Contemporary climate (temperature, precipitation etc.) strongly affects species distributions, which is why there are a plethora of modeling exercises that build statistical relations between species occurrences and long-term (e.g., 30- or 50-year) climate means. Yet, while ecologists increasingly recognize the dynamic nature of geographic ranges, species distribution models continue to be based on climate covariates that are essentially static in the short term. This is unfortunate, because the distributions of species – especially at their periphery – are likely dynamic, and may respond more to short-term weather events rather than long-term climate.
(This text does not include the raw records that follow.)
(** What recording the answer may do to the history. *)
Definition kept (now_insert now_finish : Z) (agent_id command_id : string) (c : CommandResponse)
    (s s' : S) : Prop :=
  runs s' = runs s \/
  exists row, row_of now_insert now_finish agent_id command_id c (Tables.next_serial (runs s)) row /\
    Tables.rows (runs s') = Tables.rows (runs s) ++ [row].

Lemma record_adhoc_spec now_insert now_finish agent_id command_id c s :
  Tables.serials_fresh (runs s) -> (0 < Tables.next_serial (runs s))%Z ->
  let res := record_adhoc iter now_insert now_finish agent_id command_id c s in
  schedules (snd res) = schedules s /\ kept now_insert now_finish agent_id command_id c s (snd res).
Proof.
  intros Hf Hpos. cbv zeta. unfold record_adhoc.
  set (run := adhoc_run now_insert agent_id command_id c).
  pose proof (insert_run_tables run s) as Hi. destruct (insert_run run s) as [[[i|w] err] s1].
  - destruct Hi as [Es [[Hno Er]|(j & [= <-] & Er)]].
    + rewrite (Hno i eq_refl). cbn. split; [done|]. by left.
    + cbn [Tables.InsertCommandRun] in Er. injection Er as -> Er.
      rewrite (proj2 (Z.ltb_lt 0 _)) by done.
      set (fin := Execute.set_result _ _ _ _ _ _ _ _ _).
      pose proof (finish_run_tables fin s1) as Hfin. destruct (finish_run fin s1) as [[ok e] s2].
      destruct Hfin as [Es2 Hfin]. cbn [snd]. split; [congruence|]. right.
      destruct Hfin as [[_ Er2]|[_ Er2]]; rewrite Er2.
      * exists (Tables.finish_row fin (Tables.inserted run (Tables.next_serial (runs s)))).
        split; [by split_and!|]. rewrite <- Tables.finish_inserted; [|done..]. by rewrite Er.
      * exists (Tables.inserted run (Tables.next_serial (runs s))).
        split; [by split_and!|]. by rewrite Er.
  - cbn [snd]. destruct Hi as [Es [[_ Er]|(j & E & _)]]; [|done]. split; [done|]. by left.
Qed.
Lemma progress_None argv n k o a n' opt li fl :
  0 < k -> n < n' -> progress argv n k (o, a, mkState n' None opt li fl).
Proof.
  intros Hk Hn. unfold progress, left_over. cbn [snd g_pos optind].
  enough (weight (drop n' argv) <= weight (drop (S n) argv)) by lia.
  induction Hn as [|n' Hn IH]; [done|]. pose proof (weight_drop_le argv n'). lia.
Qed.

Lemma long_progress argv os l name s k :
  0 < k -> progress argv (optind s) k (long argv os l name s).
Proof.
  intros Hk. unfold long, bad, next.
  repeat (case_match; try (by apply progress_None; cbn; lia)).
Qed.

Lemma short_progress argv os c rest s :
  progress argv (optind s) (S (S (String.length rest))) (short argv os c rest s).
Proof.
  unfold short, bad, next. repeat (case_match; try (by apply progress_None; cbn; lia)).
  all: unfold progress, left_over; cbn; lia.
Qed.

Lemma at_pos_progress argv os lo pos s :
  progress argv (optind s) (S (String.length pos)) (at_pos argv os lo pos s).
Proof.
  unfold at_pos. destruct pos as [|c name].
  - apply progress_None; lia.
  - destruct lo; [|apply short_progress]. destruct (Ascii.eqb c "-"); [|apply short_progress].
    apply long_progress. cbn. lia.
Qed.

Lemma getopt_long_progress argv os lo s opt arg s' :
  getopt_long argv os lo s = (opt, arg, s') -> opt <> (-1)%Z -> left_over argv s' < left_over argv s.
Proof.
  unfold getopt_long. destruct (argv !! optind s) as [a|] eqn:Ea; [|by intros [= <- <- <-]].
  unfold left_over at 2. destruct (g_pos s) as [p|].
  - intros E _. pose proof (at_pos_progress argv os lo p s) as Hp. rewrite E in Hp. apply Hp.
  - destruct a as [|c0 [|c1 rest]]; try (by intros [= <- <- <-]).
    destruct (negb _); [by intros [= <- <- <-]|]. destruct (_ && _); [by intros [= <- <- <-]|].
    intros E _. pose proof (at_pos_progress argv os lo (String c1 rest) s) as Hp. rewrite E in Hp.
    rewrite (weight_drop _ _ _ Ea). unfold progress in Hp. cbn [snd String.length] in *. lia.
Qed.

Lemma parse_ends fuel argv os l s : left_over argv s < fuel -> is_Some (parse fuel argv os l s).
Proof.
  revert s. induction fuel as [|fuel IH]; intros s Hf; [lia|]. cbn [parse].
  destruct (getopt_long argv os (Some l) s) as [[opt arg] s'] eqn:E.
  destruct (Z.eqb_spec opt (-1)); [eauto|]. apply getopt_long_progress in E; [|done].
  destruct (IH s' ltac:(lia)) as [[r s2] ->]. cbn. eauto.
Qed.

Lemma parse_fuel fuel fuel' argv os l s r :
  parse fuel argv os l s = Some r -> fuel <= fuel' -> parse fuel' argv os l s = Some r.
Proof.
  revert fuel' s r. induction fuel as [|fuel IH]; intros fuel' s r; [done|].
  intros E Hle. destruct fuel' as [|fuel']; [lia|]. cbn [parse] in *.
  destruct (getopt_long argv os (Some l) s) as [[opt arg] s']. destruct (opt =? -1)%Z; [done|].
  destruct (parse fuel argv os l s') as [[r1 s1]|] eqn:E1; [|done].
  by rewrite (IH fuel' s' _ E1) by lia.
Qed.

(** The number of calls the loop may take on a command line. *)
Definition enough (argv : list string) : nat := S (left_over argv start).

Definition parse_all (argv : list string) (os : string) (l : list long_option)
    : list (Z * option string) * state :=
  default ([], start) (parse (enough argv) argv os l start).

(** The option loop ends on every command line, whatever its
    arguments, option string and table: at most one call per character of the
    command line and one more, so [enough] fuel always gives the result, and
    more fuel gives the same one. *)
Theorem parse_terminates (argv : list string) (os : string) (l : list long_option) (fuel : nat) :
  enough argv <= fuel -> parse fuel argv os l start = Some (parse_all argv os l).
Proof.
  intros Hf. destruct (parse_ends (enough argv) argv os l start) as [r Er]; [unfold enough; lia|].
  unfold parse_all. rewrite Er. cbn. by eapply parse_fuel.
Qed.

(** ** Reading back a command line *)

(** The ways to write one option. *)
Inductive token : Type :=
  | LongEq (lo : long_option) (v : string)           (* --name=v *)
  | LongArg (lo : long_option) (v : string)          (* --name v *)
  | LongFlag (lo : long_option)                      (* --name *)
  | ShortArg (c : Ascii.ascii) (v : string)          (* -c v *)
  | ShortJoined (c : Ascii.ascii) (v : string)       (* -cv *)
  | ShortFlag (c : Ascii.ascii).                     (* -c *)

Definition args_of (t : token) : list string :=
  match t with
  | LongEq lo v => ["--" +:+ lo_name lo +:+ "=" +:+ v]
  | LongArg lo v => ["--" +:+ lo_name lo; v]
  | LongFlag lo => ["--" +:+ lo_name lo]
  | ShortArg c v => ["-" +:+ chr c; v]
  | ShortJoined c v => ["-" +:+ chr c +:+ v]
  | ShortFlag c => ["-" +:+ chr c]
  end.

Definition meaning (t : token) : Z * option string :=
  match t with
  | LongEq lo v | LongArg lo v => (lo_val lo, Some v)
  | LongFlag lo => (lo_val lo, None)
  | ShortArg c v | ShortJoined c v => (as_int c, Some v)
  | ShortFlag c => (as_int c, None)
  end.

(** Whether the option string lists the character, with or without argument. *)
Definition listed (os : string) (c : Ascii.ascii) (takes : bool) : bool :=
  match sfind c os with
  | Some i => Bool.eqb takes (match sdrop (i + 1) os with String d _ => Ascii.eqb d ":" | "" => false end)
  | None => false
  end.

(** A table whose entries can all be written by name. *)
Definition good_table (l : list long_option) : Prop :=
  NoDup (map lo_name l) /\
  Forall (fun lo => lo_name lo <> "" /\ has_char "=" (lo_name lo) = false /\ lo_flag lo = None /\
                    lo_val lo <> (-1)%Z) l.

(** The character that as an [int] is the end of the loop. *)
Definition last_char : Ascii.ascii := Ascii.ascii_of_nat 255.

Definition good_token (os : string) (l : list long_option) (t : token) : Prop :=
  match t with
  | LongEq lo _ => lo ∈ l /\ lo_has_arg lo <> no_argument
  | LongArg lo _ => lo ∈ l /\ lo_has_arg lo = required_argument
  | LongFlag lo => lo ∈ l /\ lo_has_arg lo = no_argument
  | ShortArg c _ => c <> "-"%char /\ c <> last_char /\ listed os c true = true
  | ShortJoined c v => c <> "-"%char /\ c <> last_char /\ v <> "" /\ listed os c true = true
  | ShortFlag c => c <> "-"%char /\ c <> last_char /\ listed os c false = true
  end.

Lemma as_int_end c : c <> last_char -> as_int c <> (-1)%Z.
Proof.
  intros Hc. unfold as_int, char_val. pose proof (Ascii.nat_ascii_bounded c) as Hb.
  destruct (Z.ltb_spec (Z.of_nat (Ascii.nat_of_ascii c)) 128); [lia|].
  assert (Ascii.nat_of_ascii c <> 255); [|lia]. intros E. apply Hc.
  by rewrite <- (Ascii.ascii_nat_embedding c), E.
Qed.

Lemma has_prefix_refl s : has_prefix s s = true.
Proof. unfold has_prefix. rewrite <- (sapp_nil_r s) at 2. apply sprefix_app. Qed.

Lemma prefix_same_length k s : has_prefix k s = true -> String.length s = String.length k -> s = k.
Proof.
  intros [t ->]%sprefix_spec. rewrite slength_app. intros E.
  assert (t = "") as -> by (destruct t; [done|cbn in E; lia]). apply sapp_nil_r.
Qed.

Lemma find_from_exact l i lo k m a :
  NoDup (map lo_name l) -> l !! i = Some lo -> find_from l (lo_name lo) k m a = Exact (k + i).
Proof.
  revert i k m a. induction l as [|lo' l IH]; intros i k m a Hnd Hi; [done|].
  inversion Hnd as [|? ? Hni Hnd']; subst. cbn [find_from]. destruct i as [|i]; cbn in Hi.
  - simplify_eq. by rewrite has_prefix_refl, Nat.eqb_refl, Nat.add_0_r.
  - rewrite Nat.add_succ_r, <- Nat.add_succ_l.
    destruct (has_prefix _ _) eqn:Ep; cbn [negb]; [|by apply IH].
    destruct (Nat.eqb_spec (String.length (lo_name lo')) (String.length (lo_name lo))) as [El|El].
    + exfalso. apply Hni. rewrite (prefix_same_length _ _ Ep El). apply list_elem_of_fmap.
      exists lo. split; [done|]. by eapply list_elem_of_lookup_2.
    + destruct m; by apply IH.
Qed.

(** One option is read: its meaning is returned and the parser stands at the
    next argument. *)
Definition reads (argv : list string) (os : string) (l : list long_option) (s : state) (r : Z * option string)
    (n : nat) : Prop :=
  exists opt li fl, getopt_long argv os (Some l) s = (fst r, snd r, mkState n None opt li fl).

Lemma drop_lookup (argv : list string) n a rest : drop n argv = a :: rest -> argv !! n = Some a.
Proof. intros H. pose proof (lookup_drop argv n 0) as E. rewrite H, Nat.add_0_r in E. by symmetry. Qed.
Lemma drop_lookup_S (argv : list string) n a b rest : drop n argv = a :: b :: rest -> argv !! S n = Some b.
Proof. intros H. pose proof (lookup_drop argv n 1) as E. rewrite H, Nat.add_1_r in E. by symmetry. Qed.

Lemma long_arg name : name <> "" -> exists c rest, "-" +:+ name = String "-" (String c rest) /\ name = String c rest.
Proof. destruct name as [|c rest]; [done|]. intros _. by exists c, rest. Qed.

(** At an argument of two dashes and more. *)
Lemma getopt_long_long argv os l s name rest :
  name <> "" -> g_pos s = None -> drop (optind s) argv = ("--" +:+ name) :: rest ->
  getopt_long argv os (Some l) s = long argv os l name s.
Proof.
  intros Hn Hg Hd. unfold getopt_long. rewrite (drop_lookup _ _ _ _ Hd), Hg.
  change ("--" +:+ name) with (String "-" (String "-" name)). cbn [negb Ascii.eqb Bool.eqb].
  destruct name as [|c name]; [done|]. done.
Qed.

Lemma getopt_long_short argv os l s c r rest :
  c <> "-"%char -> g_pos s = None -> drop (optind s) argv = ("-" +:+ chr c +:+ r) :: rest ->
  getopt_long argv os (Some l) s = short argv os c r s.
Proof.
  intros Hc Hg Hd. unfold getopt_long. rewrite (drop_lookup _ _ _ _ Hd), Hg.
  change ("-" +:+ chr c +:+ r) with (String "-" (String c r)). cbn [negb Ascii.eqb Bool.eqb at_pos].
  apply Ascii.eqb_neq in Hc. by rewrite Hc.
Qed.

Lemma FindLong_exact l lo :
  good_table l -> lo ∈ l ->
  exists i, FindLong l (lo_name lo) = Exact i /\ l !! i = Some lo /\ lo_name lo <> "" /\
    has_char "=" (lo_name lo) = false /\ lo_flag lo = None /\ lo_val lo <> (-1)%Z.
Proof.
  intros [Hnd Hg] Hin. apply list_elem_of_lookup in Hin as [i Hi]. exists i.
  rewrite Forall_lookup in Hg. destruct (Hg _ _ Hi) as (H1 & H2 & H3 & H4).
  split_and!; try done. unfold FindLong. by rewrite (find_from_exact _ i).
Qed.

Lemma reads_token argv os l s t rest :
  good_table l -> good_token os l t -> g_pos s = None ->
  drop (optind s) argv = args_of t ++ rest ->
  reads argv os l s (meaning t) (optind s + length (args_of t)) /\ fst (meaning t) <> (-1)%Z.
Proof.
  intros Hl Ht Hg Hd. unfold reads. destruct t as [lo v|lo v|lo|c v|c v|c]; cbn [args_of app meaning fst snd length] in *.
  1-3: destruct Ht as [Hin Ha]; destruct (FindLong_exact l lo Hl Hin) as (i & Hf & Hi & Hn & He & Hfl & Hv);
    split; [|done].
  - rewrite (getopt_long_long argv os l s (lo_name lo +:+ "=" +:+ v) rest); [|by destruct (lo_name lo)|done|done].
    unfold long. change ("=" +:+ v) with (String "=" v). rewrite sfind_app_sep, stake_app by done.
    rewrite Hf, Hi, Hfl, Nat.add_1_r, sdrop_S_app. unfold next. cbn.
    rewrite Nat.add_1_r. destruct (lo_has_arg lo); [done|eauto..].
  - rewrite (getopt_long_long argv os l s (lo_name lo) (v :: rest)) by done.
    unfold long. rewrite sfind_none, Hf, Hi, Hfl, Ha by done. cbn.
    rewrite (drop_lookup_S _ _ _ _ _ Hd). unfold next. cbn.
    rewrite Nat.add_comm. eauto.
  - rewrite (getopt_long_long argv os l s (lo_name lo) rest) by done.
    unfold long. rewrite sfind_none, Hf, Hi, Hfl, Ha by done. unfold next. cbn.
    rewrite Nat.add_comm. eauto.
  - destruct Ht as (Hc & Hend & Hli). split; [|by apply as_int_end]. unfold listed in Hli.
    rewrite (getopt_long_short argv os l s c "" (v :: rest)) by done.
    unfold short. destruct (sfind c os); [|done]. apply Bool.eqb_prop in Hli. rewrite <- Hli. cbn.
    rewrite (drop_lookup_S _ _ _ _ _ Hd). unfold next. rewrite Nat.add_comm. eauto.
  - destruct Ht as (Hc & Hend & Hv & Hli). split; [|by apply as_int_end]. unfold listed in Hli.
    rewrite (getopt_long_short argv os l s c v rest) by done.
    unfold short. destruct (sfind c os); [|done]. apply Bool.eqb_prop in Hli. rewrite <- Hli.
    rewrite (proj2 (is_empty_false v)) by done. cbn. unfold next. rewrite Nat.add_comm. eauto.
  - destruct Ht as (Hc & Hend & Hli). split; [|by apply as_int_end]. unfold listed in Hli.
    rewrite (getopt_long_short argv os l s c "" rest) by done.
    unfold short. destruct (sfind c os); [|done]. apply Bool.eqb_prop in Hli. rewrite <- Hli. cbn.
    unfold next. rewrite Nat.add_comm. eauto.
Qed.

(** Where option parsing stops: the end, an operand, or after "--". *)
Definition operand (a : string) : bool :=
  match a with
  | String c0 (String _ _) => negb (Ascii.eqb c0 "-")
  | _ => true
  end.
Definition stops (tail : list string) : Prop :=
  match tail with [] => True | a :: _ => operand a = true \/ a = "--" end.
Definition operands (tail : list string) : list string :=
  match tail with a :: rest => if String.eqb a "--" then rest else tail | [] => [] end.

Lemma parse_stop fuel argv os l s tail :
  g_pos s = None -> drop (optind s) argv = tail -> stops tail ->
  exists s', parse (S fuel) argv os l s = Some ([], s') /\ drop (optind s') argv = operands tail.
Proof.
  intros Hg Hd Hs. cbn [parse]. unfold getopt_long. destruct tail as [|a rest].
  - assert (argv !! optind s = None) as ->.
    { apply lookup_ge_None. apply (f_equal length) in Hd. rewrite length_drop in Hd. cbn in Hd. lia. }
    exists s. done.
  - rewrite (drop_lookup _ _ _ _ Hd), Hg. cbn in Hs. unfold operands.
    destruct (String.eqb_spec a "--") as [->|Hne].
    + cbn. eexists. split; [done|]. cbn. by rewrite <- Nat.add_1_r, <- drop_drop, Hd.
    + destruct Hs as [Hs|?]; [|done]. destruct a as [|c0 [|c1 r]]; try (eexists; split; [reflexivity|done]).
      cbn in Hs. rewrite Hs. eexists; split; [reflexivity|done].
Qed.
We tested this hypothesis by comparing the use of short-term weather versus long-term climate means as predictor variables in species distribution models (SDMs) for 432 breeding bird species in the contiguous US. In addition, we evaluated how weather data affects predictions of bird distributions and if differences in model predictions were related to life-history traits. We validate the importance of weather with an independent dataset.
Results/Conclusions
Models based on weather outperformed those based on climate in model training (average increase in AUC of 0.043, p<0.0001), and more accurately predicted the independent testing data for the majority of species (increase in AUC of 0.023, p<0.0001). Similarly, weather data predicted species ranges better, particularly for long-distance migrant birds, species with large range size, and for specific foraging guilds such as raptors and upper-canopy insectivores. These results highlight the finding that long-term climate averages may mask the dynamic nature of the relationship between species and their environment and thus, misrepresent our interpretation of potential impacts of future climate change on species distributions.